Nothing in the entries below may be altered; print them as they stand.

# # # # # # #

(** * security-demo: the RSA lab, the attack simulator and the work router

    A shallow embedding of [src/App.jsx].  The parts that carry logic are
    embedded, each in a module of its own:

    - [RSA]: [egcd], [modInv], [trialFactor], the presets [rsaLevels] and the
      [compute] handler of the [RSALevel] component, on exact integers;
    - [RSA64]: the same functions with the rounding arithmetic of doubles
      ([JS64]), for what depends on it;
    - [Attack]: the demo tables and [simulateAttack];
    - [Router]: [getNormalizedBasePath], [stripBaseFromPath], [parseWorkId],
      [buildPathFromWorkId], the [useWorkRoute] hook and the view selection
      of [App].

    The statements about them follow the modules. *)

From Stdlib Require Import ZArith Lia List String Ascii Bool Znumtheory.
From stdpp Require Import gmap strings.
From Equations Require Import Equations.

Import ListNotations.
Local Open Scope Z_scope.

(** ** JavaScript numbers

    The text fields of the RSA lab are free text, so [Number(...)] of a field
    is either a number or [NaN].  Numbers are modelled on the integers, where
    double arithmetic is exact ([Z] stands for the safe-integer range);
    fractions and infinities are outside the model.  What is stated on this
    model concerns runs whose values stay in that range: trial division,
    the resolution of the key, and the presets.  Where rounding or overflow
    matters the statements are on [JS64] below.  [-0] is identified with
    [0]: the program only compares numbers with [===] and [<=], which do
    not tell them apart. *)
Module JS.

Inductive num : Type :=
| Int (z : Z)
| NaN.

# # # # # # #

=== Task output ===
(** * security-demo: the RSA lab, the attack simulator and the work router

    A shallow embedding of [src/App.jsx].  The parts that carry logic are
    embedded, each in a module of its own:

    - [RSA]: [egcd], [modInv], [trialFactor], the presets [rsaLevels] and the
      [compute] handler of the [RSALevel] component, on exact integers;
    - [RSA64]: the same functions with the rounding arithmetic of doubles
      ([JS64]), for what depends on it;
    - [Attack]: the demo tables and [simulateAttack];
    - [Router]: [getNormalizedBasePath], [stripBaseFromPath], [parseWorkId],
      [buildPathFromWorkId], the [useWorkRoute] hook and the view selection
      of [App].

    The statements about them follow the modules. *)

From Stdlib Require Import ZArith Lia List String Ascii Bool Znumtheory.
From stdpp Require Import gmap strings.
From Equations Require Import Equations.

Import ListNotations.
Local Open Scope Z_scope.

(** ** JavaScript numbers

    The text fields of the RSA lab are free text, so [Number(...)] of a field
    is either a number or [NaN].  Numbers are modelled on the integers, where
    double arithmetic is exact ([Z] stands for the safe-integer range);
    fractions and infinities are outside the model.  What is stated on this
    model concerns runs whose values stay in that range: trial division,
    the resolution of the key, and the presets.  Where rounding or overflow
    matters the statements are on [JS64] below.  [-0] is identified with
    [0]: the program only compares numbers with [===] and [<=], which do
    not tell them apart. *)
Module JS.

Inductive num : Type :=
| Int (z : Z)
| NaN.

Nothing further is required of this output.